== Segment start ==

(* ===== verification/SignUp.v ===== *)
(** * Package [internal/usecase/sign_up]: create a user and a first session in
    one database transaction. *)
From S2P Require Import Prelude Program GoEncoding GoTime GoJson Errors Tenant User Session Outbox Ports PortSpec PortRules.
#[local] Open Scope Z_scope.

Record Input := MkInput { TenantID : ID; Email : string; Password : string }.

Record Output := MkOutput { UserID : UUID; SessionToken : string; SessionExpiresAt : Time }.

(** The collaborators are the [Port] calls; what is left of the struct is
    whether a cache was given, and the session TTL. *)
Record UseCase := MkUseCase { cache : bool; sessionTTL : Duration }.

Definition New (cache : bool) (sessionTTL : Duration) : UseCase := MkUseCase cache sessionTTL.

Section Usecase.
Context `{UuidLib}.

Definition userPayload (userID : UUID) (t : ID) (email : User.Email) (now : Time) : mvalue :=
  MStruct [("user_id", MString (uuid_String userID)); ("tenant_id", MString (Tenant.String t));
           ("email", MString (Email_String email)); ("created_at", MTime now)].

Definition sessionPayload (sessionID userID : UUID) (t : ID) (now : Time) : mvalue :=
  MStruct [("session_id", MString (uuid_String sessionID)); ("user_id", MString (uuid_String userID));
           ("tenant_id", MString (Tenant.String t)); ("created_at", MTime now)].

(** The local of the body is [committed]. *)
Definition Execute (uc : UseCase) (inp : Input) : G Port bool (res Output) := (
  if IsZero (TenantID inp) then fail sign_up.ErrInternal else
  match NewEmail (Email inp) with Err _ => fail sign_up.ErrInvalidEmail | Ok email =>
  match ValidatePasswordPolicy (Password inp) with Err _ => fail sign_up.ErrWeakPassword | Ok _ =>
  try hash <- call (Hasher (Hash (Password inp))) catch _ => fail sign_up.ErrInternal ;;
  try tok <- call (Tokens GenerateToken) catch _ => fail sign_up.ErrInternal ;;
  now <- call (Now UseCaseClock) ;;
  userID <- call UuidNew ;;
  let u := User.New userID (TenantID inp) email hash now in
  sessionID <- call UuidNew ;;
  let expiresAt := Add now (sessionTTL uc) in
  let sess := Session.New sessionID (TenantID inp) userID (Token_Hash tok) now expiresAt in
  try tx <- call (Uow Begin) catch _ => fail sign_up.ErrInternal ;;
  put false ;;
  defer (rollback_unless_committed tx) (
    r <- call (Users (UserSaveTx tx u)) ;;
    match r with
    | Err err =>
      if errors_Is err user.ErrEmailTaken then fail sign_up.ErrEmailTaken else fail sign_up.ErrInternal
    | Ok _ =>
    try _ <- call (Sessions (SessionSaveTx tx sess)) catch _ => fail sign_up.ErrInternal ;;
    match ok_or marshal_error (Marshal (userPayload userID (TenantID inp) email now)) with
    | Err _ => fail sign_up.ErrInternal
    | Ok userBody =>
    eventID <- call UuidNew ;;
    try _ <- call (OutboxRepo (WriteTx tx
        (Outbox.New eventID (TenantID inp) "user" userID TopicUserCreated userBody now)))
      catch _ => fail sign_up.ErrInternal ;;
    match ok_or marshal_error (Marshal (sessionPayload sessionID userID (TenantID inp) now)) with
    | Err _ => fail sign_up.ErrInternal
    | Ok sessionBody =>
    eventID2 <- call UuidNew ;;
    try _ <- call (OutboxRepo (WriteTx tx
        (Outbox.New eventID2 (TenantID inp) "session" sessionID TopicSessionCreated sessionBody now)))
      catch _ => fail sign_up.ErrInternal ;;
    try _ <- call (Uow (Commit tx)) catch _ => fail sign_up.ErrInternal ;;
    put true ;;
    (if cache uc then
       let tokenHashHex := EncodeToString (Token_Hash tok) in
       let body := MkCachedSession sessionID userID (TenantID inp) expiresAt in
       until <- call (Now TimeNow) ;;
       try _ <- call (SessionCache (CacheSet tokenHashHex body (Sub expiresAt until)))
         catch err => call (Log (MkLog Warn "session cache write failed after sign-up"
                        [("session_id", AString (uuid_String sessionID)); ("err", AErr err)])) ;;
       ret tt
     else ret tt) ;;
    ret (Ok (MkOutput userID (Token_String tok) expiresAt))
    end end end)
  end end)%go.

(** ** What a sign-up promises *)

(** Everything a sign-up generates. *)
Record Account := MkAccount {
  a_email : User.Email;
  a_hash : PasswordHash;
  a_token : Token;
  a_now : Time;
  a_user : UUID;
  a_session : UUID;
  a_events : UUID * UUID;
  a_bodies : string * string;
}.

Definition a_expires (uc : UseCase) (a : Account) : Time := Add (a_now a) (sessionTTL uc).

(** The rows of an account, in the order they are written. *)
Definition account_rows (uc : UseCase) (inp : Input) (a : Account) : list Write :=
  let t := TenantID inp in
  [WUser (stored_user (User.New (a_user a) t (a_email a) (a_hash a) (a_now a)));
   WSession (stored_session (Session.New (a_session a) t (a_user a) (Token_Hash (a_token a))
                               (a_now a) (a_expires uc a)));
   WEvent (stored_event (Outbox.New (a_events a).1 t "user" (a_user a) TopicUserCreated
                           (a_bodies a).1 (a_now a)));
   WEvent (stored_event (Outbox.New (a_events a).2 t "session" (a_session a) TopicSessionCreated
                           (a_bodies a).2 (a_now a)))].

Context (verifies : PasswordHash -> string -> bool).

(** [a] is an account that answers the request [inp] in the state [s]. *)
Record answers (uc : UseCase) (inp : Input) (s : Sys) (a : Account) : Prop := {
  ans_tenant : IsZero (TenantID inp) = false;
  ans_email : NewEmail (Email inp) = Ok (a_email a);
  ans_policy : ValidatePasswordPolicy (Password inp) = Ok tt;
  ans_hash : verifies (a_hash a) (Password inp) = true;
  ans_token : 32 <= len (token_value (a_token a)) <= 128;
  ans_now : PortSpec.now s <= a_now a;
  ans_free : ~ user_conflict (committed s)
                 (User.New (a_user a) (TenantID inp) (a_email a) (a_hash a) (a_now a));
  ans_session : ~ session_conflict (committed s)
                    (Session.New (a_session a) (TenantID inp) (a_user a) (Token_Hash (a_token a))
                       (a_now a) (a_expires uc a));
  ans_events : events (committed s) !! (a_events a).1 = None
    /\ events (committed s) !! (a_events a).2 = None /\ (a_events a).1 <> (a_events a).2;
  ans_user_body : Marshal (userPayload (a_user a) (TenantID inp) (a_email a) (a_now a)) = Some (a_bodies a).1;
  ans_session_body : Marshal (sessionPayload (a_session a) (a_user a) (TenantID inp) (a_now a)) = Some (a_bodies a).2;
}.

(** The state after the account has been committed: the cache holds the new
    session or is as before. *)
Record account_created (uc : UseCase) (inp : Input) (s : Sys) (a : Account) (s' : Sys) : Prop := {
  created_committed : committed s' = apply_writes (account_rows uc inp a) (committed s);
  created_txs : txs s' = txs s;
  created_cache : PortSpec.cache s' = PortSpec.cache s \/ cache uc = true /\ exists ttl,
    PortSpec.cache s' =
      <[EncodeToString (Token_Hash (a_token a)) :=
          (MkCachedSession (a_session a) (a_user a) (TenantID inp) (a_expires uc a), ttl)]>
        (PortSpec.cache s);
}.

(** The abstract specification of a sign-up: how it may end, and the state
    it leaves. *)
Inductive sign_up (uc : UseCase) (inp : Input) (s : Sys) : outcome (res Output) -> Sys -> Prop :=
| invalid_tenant :
    IsZero (TenantID inp) = true ->
    sign_up uc inp s (Returned (Err (sign_up.ErrInternal : error))) s
| invalid_email e :
    IsZero (TenantID inp) = false -> NewEmail (Email inp) = Err e ->
    sign_up uc inp s (Returned (Err (sign_up.ErrInvalidEmail : error))) s
| weak_password email e :
    IsZero (TenantID inp) = false -> NewEmail (Email inp) = Ok email ->
    ValidatePasswordPolicy (Password inp) = Err e ->
    sign_up uc inp s (Returned (Err (sign_up.ErrWeakPassword : error))) s
| email_taken email u o s' :
    IsZero (TenantID inp) = false -> NewEmail (Email inp) = Ok email ->
    ValidatePasswordPolicy (Password inp) = Ok tt ->
    User.tenantID u = TenantID inp -> User.email u = email -> user_conflict (committed s) u ->
    gave_up (sign_up.ErrEmailTaken : error) o -> quiet s s' -> sign_up uc inp s o s'
| gave_up_before_commit o s' :
    IsZero (TenantID inp) = false ->
    gave_up (sign_up.ErrInternal : error) o -> quiet s s' -> sign_up uc inp s o s'
(** the commit took effect but the call did not see it, or a call after it
    panicked *)
| gave_up_after_commit a o s' :
    account_created uc inp s a s' -> answers uc inp s a ->
    gave_up (sign_up.ErrInternal : error) o -> sign_up uc inp s o s'
| signed_up a s' :
    account_created uc inp s a s' -> answers uc inp s a ->
    sign_up uc inp s
      (Returned (Ok (MkOutput (a_user a) (Token_String (a_token a)) (a_expires uc a)))) s'.

(** ** The use case implements the specification *)

Lemma answers_intro uc inp s email hash tok t u sid e1 e2 row b1 b2 :
  IsZero (TenantID inp) = false -> NewEmail (Email inp) = Ok email ->
  ValidatePasswordPolicy (Password inp) = Ok tt -> verifies hash (Password inp) = true ->
  32 <= len (token_value tok) <= 128 -> PortSpec.now s <= t ->
  ~ user_conflict (committed s) (User.New u (TenantID inp) email hash t) ->
  ~ session_conflict (committed s)
      (Session.New sid (TenantID inp) u (Token_Hash tok) t (Add t (sessionTTL uc))) ->
  events (committed s) !! e1 = None -> <[e1 := row]> (events (committed s)) !! e2 = None ->
  Marshal (userPayload u (TenantID inp) email t) = Some b1 ->
  Marshal (sessionPayload sid u (TenantID inp) t) = Some b2 ->
  answers uc inp s (MkAccount email hash tok t u sid (e1, e2) (b1, b2)).
Proof. intros. rewrite lookup_insert_None in *. by split. Qed.

#[local] Ltac created :=
  split; [reflexivity|reflexivity|first [by left|right; split; [assumption|eexists; reflexivity]]].
#[local] Ltac account c :=
  eapply (c _ _ _ (MkAccount _ _ _ _ _ _ (_, _) (_, _)));
    [created|eapply answers_intro; cbn in *; eassumption|..].

Lemma sign_up_refines uc inp s l :
  wp (pstep verifies) (Execute uc inp l) (on_outcome (sign_up uc inp s)) s.
Proof.
  unfold Execute, on_outcome.
  destruct (IsZero (TenantID inp)) eqn:Ez; [by apply invalid_tenant|].
  destruct (NewEmail (Email inp)) as [email|err] eqn:Eemail; [|by eapply invalid_email].
  destruct (ValidatePasswordPolicy (Password inp)) as [[]|err] eqn:Epol; [|by eapply weak_password].
  destruct (cache uc) eqn:Ecache; wp_go; try assumption;
    first [ apply gave_up_before_commit; [assumption|solve [auto with s2r]|done]
          | account signed_up
          | account gave_up_after_commit; auto with s2r
          | eapply email_taken; eauto with s2r; done ].
Qed.

(** A success is the creation of an account. *)
Lemma sign_up_ok uc inp s out s' :
  sign_up uc inp s (Returned (Ok out)) s' ->
  exists a, answers uc inp s a /\ account_created uc inp s a s'
    /\ out = MkOutput (a_user a) (Token_String (a_token a)) (a_expires uc a).
Proof.
  intros Hs. inversion Hs as [| | |email u o s1 _ _ _ _ _ _ Hg|o s1 _ Hg|a o s1 _ _ Hg|a s1 Hc Ha];
    subst; [by destruct Hg as [?|[? ?]]..|by exists a].
Qed.

(** An invalid tenant, e-mail address or password is rejected with its
    own error before any collaborator is called. *)
Theorem Execute_rejects uc inp l :
  (IsZero (TenantID inp) = true ->
     Execute uc inp l = Ret (Returned (Err (sign_up.ErrInternal : error)), l))
  /\ (forall e, IsZero (TenantID inp) = false -> NewEmail (Email inp) = Err e ->
     Execute uc inp l = Ret (Returned (Err (sign_up.ErrInvalidEmail : error)), l))
  /\ (forall email, IsZero (TenantID inp) = false -> NewEmail (Email inp) = Ok email ->
     ~ (PasswordMinLen <= len (Password inp) <= PasswordMaxLen) ->
     Execute uc inp l = Ret (Returned (Err (sign_up.ErrWeakPassword : error)), l)).
Proof.
  unfold Execute. split; [by intros ->|]. split; [by intros e -> ->|].
  intros email -> -> Hp. destruct (ValidatePasswordPolicy (Password inp)) as [[]|e] eqn:E; [|done].
  by apply ValidatePasswordPolicy_spec in E.
Qed.

(** C4: a sign-up is atomic.  A success commits the user, the session and both
    events together, with fresh identifiers, the hash of the password and the
    hash of the token, and caches at most that session; a reported error
    leaves tables and cache as they were, except for ErrInternal after a commit
    whose acknowledgement was lost; no transaction stays open on any path. *)
Theorem Execute_atomic uc inp s l :
  wp (pstep verifies) (Execute uc inp l) (on_outcome (fun (o : outcome (res Output)) s' =>
    txs s' = txs s /\
    match o with
    | Returned (Ok out) => exists a,
        answers uc inp s a /\ account_created uc inp s a s'
        /\ out = MkOutput (a_user a) (Token_String (a_token a)) (a_expires uc a)
    | Returned (Err e) =>
        (quiet s s' /\ exists x : sign_up.error, e = x)
        \/ (e = sign_up.ErrInternal /\ exists a, answers uc inp s a /\ account_created uc inp s a s')
    | Panicked _ => quiet s s' \/ exists a, answers uc inp s a /\ account_created uc inp s a s'
    end)) s.
Proof.
  eapply wp_mono; [|apply sign_up_refines]. intros [o l'] s'. unfold on_outcome. cbn [fst].
  intros H'. destruct H'; try (split; [done|]); try match goal with
    | H : account_created _ _ _ _ _ |- txs _ = txs _ /\ _ => split; [apply H|]
    | H : quiet _ _ |- txs _ = txs _ /\ _ => split; [apply H|]
    end; try match goal with H : gave_up _ _ |- _ => destruct H as [->|[msg ->]] end; eauto 6;
    (left; split; [done|by eexists]).
Qed.
End Usecase.
(* ===== verification/Context.v ===== *)
(** * middleware/context.go: request-scoped values of a [context.Context] *)
From S2P Require Import Prelude Tenant.

Inductive contextKey := requestIDKey | tenantIDKey | userIDKey | sessionIDKey | tokenHashHexKey.
#[global] Instance contextKey_eq_dec : EqDecision contextKey.
Proof. solve_decision. Defined.

(** The dynamic type and value of an entry. *)
Inductive cval := CString (s : string) | CTenant (t : ID) | CUuid (u : UUID).

(** A context: the value found for a key, [None] for nil. *)
Definition context : Type := contextKey -> option cval.
Definition Background : context := fun _ => None.

(** [context.WithValue(ctx, k, v)]. *)
Definition WithValue (ctx : context) (k : contextKey) (v : cval) : context :=
  fun k' => if decide (k' = k) then Some v else ctx k'.

Definition WithRequestID (ctx : context) (id : string) : context := WithValue ctx requestIDKey (CString id).
Definition RequestIDFrom (ctx : context) : string :=
  match ctx requestIDKey with Some (CString id) => id | _ => "" end.

Definition WithTenantID (ctx : context) (t : ID) : context := WithValue ctx tenantIDKey (CTenant t).

Definition WithUserID (ctx : context) (id : UUID) : context := WithValue ctx userIDKey (CUuid id).
Definition UserIDFrom (ctx : context) : UUID :=
  match ctx userIDKey with Some (CUuid id) => id | _ => Nil end.

Definition WithSessionID (ctx : context) (id : UUID) : context := WithValue ctx sessionIDKey (CUuid id).
Definition SessionIDFrom (ctx : context) : UUID :=
  match ctx sessionIDKey with Some (CUuid id) => id | _ => Nil end.

Definition WithTokenHashHex (ctx : context) (h : string) : context := WithValue ctx tokenHashHexKey (CString h).
Definition TokenHashHexFrom (ctx : context) : string :=
  match ctx tokenHashHexKey with Some (CString s) => s | _ => "" end.

Section Tenant.
Context `{UuidLib}.

Definition TenantIDFrom (ctx : context) : ID :=
  match ctx tenantIDKey with Some (CTenant t) => t | _ => DefaultID end.

(** The five values a context carries. *)
Definition values (ctx : context) : string * ID * UUID * UUID * string :=
  (RequestIDFrom ctx, TenantIDFrom ctx, UserIDFrom ctx, SessionIDFrom ctx, TokenHashHexFrom ctx).

(** each setter changes the value its getter returns and no other. *)
Theorem context_values ctx r t u s h :
  values Background = ("", DefaultID, Nil, Nil, "")
  /\ values (WithRequestID ctx r)
     = (r, TenantIDFrom ctx, UserIDFrom ctx, SessionIDFrom ctx, TokenHashHexFrom ctx)
  /\ values (WithTenantID ctx t)
     = (RequestIDFrom ctx, t, UserIDFrom ctx, SessionIDFrom ctx, TokenHashHexFrom ctx)
  /\ values (WithUserID ctx u)
     = (RequestIDFrom ctx, TenantIDFrom ctx, u, SessionIDFrom ctx, TokenHashHexFrom ctx)
  /\ values (WithSessionID ctx s)
     = (RequestIDFrom ctx, TenantIDFrom ctx, UserIDFrom ctx, s, TokenHashHexFrom ctx)
  /\ values (WithTokenHashHex ctx h)
     = (RequestIDFrom ctx, TenantIDFrom ctx, UserIDFrom ctx, SessionIDFrom ctx, h).
Proof. done. Qed.
End Tenant.
(* ===== verification/Router.v ===== *)
(** * internal/transport/http/router.go: the middleware chains and the dispatch *)
From S2P Require Import SignUp SignIn SignOut GetMe.
From S2P Require Import Prelude Program GoTime GoJson Errors Tenant Ports PortSpec PortRules Http Middleware Handlers.
#[local] Open Scope Z_scope.

Section Router.
Context `{UuidLib}.

Record Deps := MkDeps {
  dep_SignUp : SignUp.UseCase;
  dep_SignIn : SignIn.UseCase;
  dep_SignOut : SignOut.UseCase;
  dep_GetMe : GetMe.UseCase;
  dep_Cookie : CookieConfig;
  dep_Recover : Middleware;
  dep_AccessLog : Middleware;
  dep_Origin : Middleware;
  dep_OTel : Middleware;
  dep_SessionMW : Middleware;
  dep_Spec : string;
}.

Definition publicMutatingChain (d : Deps) : Middleware :=
  Chain [dep_Recover d; dep_AccessLog d; dep_OTel d; RequestID; Tenancy; dep_Origin d].
Definition protectedMutatingChain (d : Deps) : Middleware :=
  Chain [dep_Recover d; dep_AccessLog d; dep_OTel d; RequestID; Tenancy; dep_SessionMW d; dep_Origin d].
Definition protectedReadChain (d : Deps) : Middleware :=
  Chain [dep_Recover d; dep_AccessLog d; dep_OTel d; RequestID; Tenancy; dep_SessionMW d].
Definition infraChain (d : Deps) : Middleware := Chain [dep_Recover d; dep_AccessLog d].

Definition signUpRoute (d : Deps) : Handler :=
  publicMutatingChain d (sign_up_Handle (dep_SignUp d) (dep_Cookie d)).
Definition signInRoute (d : Deps) : Handler :=
  publicMutatingChain d (sign_in_Handle (dep_SignIn d) (dep_Cookie d)).
Definition signOutRoute (d : Deps) : Handler :=
  protectedMutatingChain d (sign_out_Handle (dep_SignOut d) (dep_Cookie d)).
Definition getMeRoute (d : Deps) : Handler := protectedReadChain d (get_me_Handle (dep_GetMe d)).
Definition healthzRoute (d : Deps) : Handler := infraChain d Healthz.
Definition openapiRoute (d : Deps) : Handler := infraChain d (OpenAPI (dep_Spec d)).

Definition not_found : mvalue :=
  MStruct [("error", MStruct [("code", MString "not_found"); ("message", MString "Route not found")])].

Definition NewHandler (d : Deps) : Handler := (
  ctx <- get ;;
  let method := Method (request ctx) in
  let path := Path (request ctx) in
  if bool_decide (method = "GET") && bool_decide (path = "/healthz") then healthzRoute d
  else if bool_decide (method = "GET") && bool_decide (path = "/openapi.json") then openapiRoute d
  else if bool_decide (method = "POST")
       && bool_decide (path = "/api/v1/crm/public/identity/sign-up") then signUpRoute d
  else if bool_decide (method = "POST")
       && bool_decide (path = "/api/v1/crm/public/identity/sessions") then signInRoute d
  else if bool_decide (method = "DELETE")
       && bool_decide (path = "/api/v1/crm/public/identity/sessions/current") then signOutRoute d
  else if bool_decide (method = "GET")
       && bool_decide (path = "/api/v1/crm/public/identity/profile/me") then getMeRoute d
  else WriteJSON 404 not_found)%go.

(** The routes, in the order the dispatch tries them. *)
Definition routes (d : Deps) : list Handler :=
  [healthzRoute d; openapiRoute d; signUpRoute d; signInRoute d; signOutRoute d; getMeRoute d;
   WriteJSON 404 not_found].

Lemma NewHandler_routes d c : exists h, h ∈ routes d /\ NewHandler d c = h c.
Proof.
  unfold NewHandler. cbn [bind get pbind].
  repeat (match goal with |- context [if ?b then _ else _] => destruct b end;
    [eexists; split; [|reflexivity]; unfold routes; set_solver|]).
  eexists. split; [|reflexivity]. unfold routes. set_solver.
Qed.
End Router.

== Segment end ==

Exact lines only, please: output the listing from the first line to the line with "(** The local of the body is [committed]. *)", both included.

SOLUTION:
(* ===== verification/SignUp.v ===== *)
(** * Package [internal/usecase/sign_up]: create a user and a first session in
    one database transaction. *)
From S2P Require Import Prelude Program GoEncoding GoTime GoJson Errors Tenant User Session Outbox Ports PortSpec PortRules.
#[local] Open Scope Z_scope.

Record Input := MkInput { TenantID : ID; Email : string; Password : string }.

Record Output := MkOutput { UserID : UUID; SessionToken : string; SessionExpiresAt : Time }.

(** The collaborators are the [Port] calls; what is left of the struct is
    whether a cache was given, and the session TTL. *)
Record UseCase := MkUseCase { cache : bool; sessionTTL : Duration }.

Definition New (cache : bool) (sessionTTL : Duration) : UseCase := MkUseCase cache sessionTTL.

Section Usecase.
Context `{UuidLib}.

Definition userPayload (userID : UUID) (t : ID) (email : User.Email) (now : Time) : mvalue :=
  MStruct [("user_id", MString (uuid_String userID)); ("tenant_id", MString (Tenant.String t));
           ("email", MString (Email_String email)); ("created_at", MTime now)].

Definition sessionPayload (sessionID userID : UUID) (t : ID) (now : Time) : mvalue :=
  MStruct [("session_id", MString (uuid_String sessionID)); ("user_id", MString (uuid_String userID));
           ("tenant_id", MString (Tenant.String t)); ("created_at", MTime now)].

(** The local of the body is [committed]. *)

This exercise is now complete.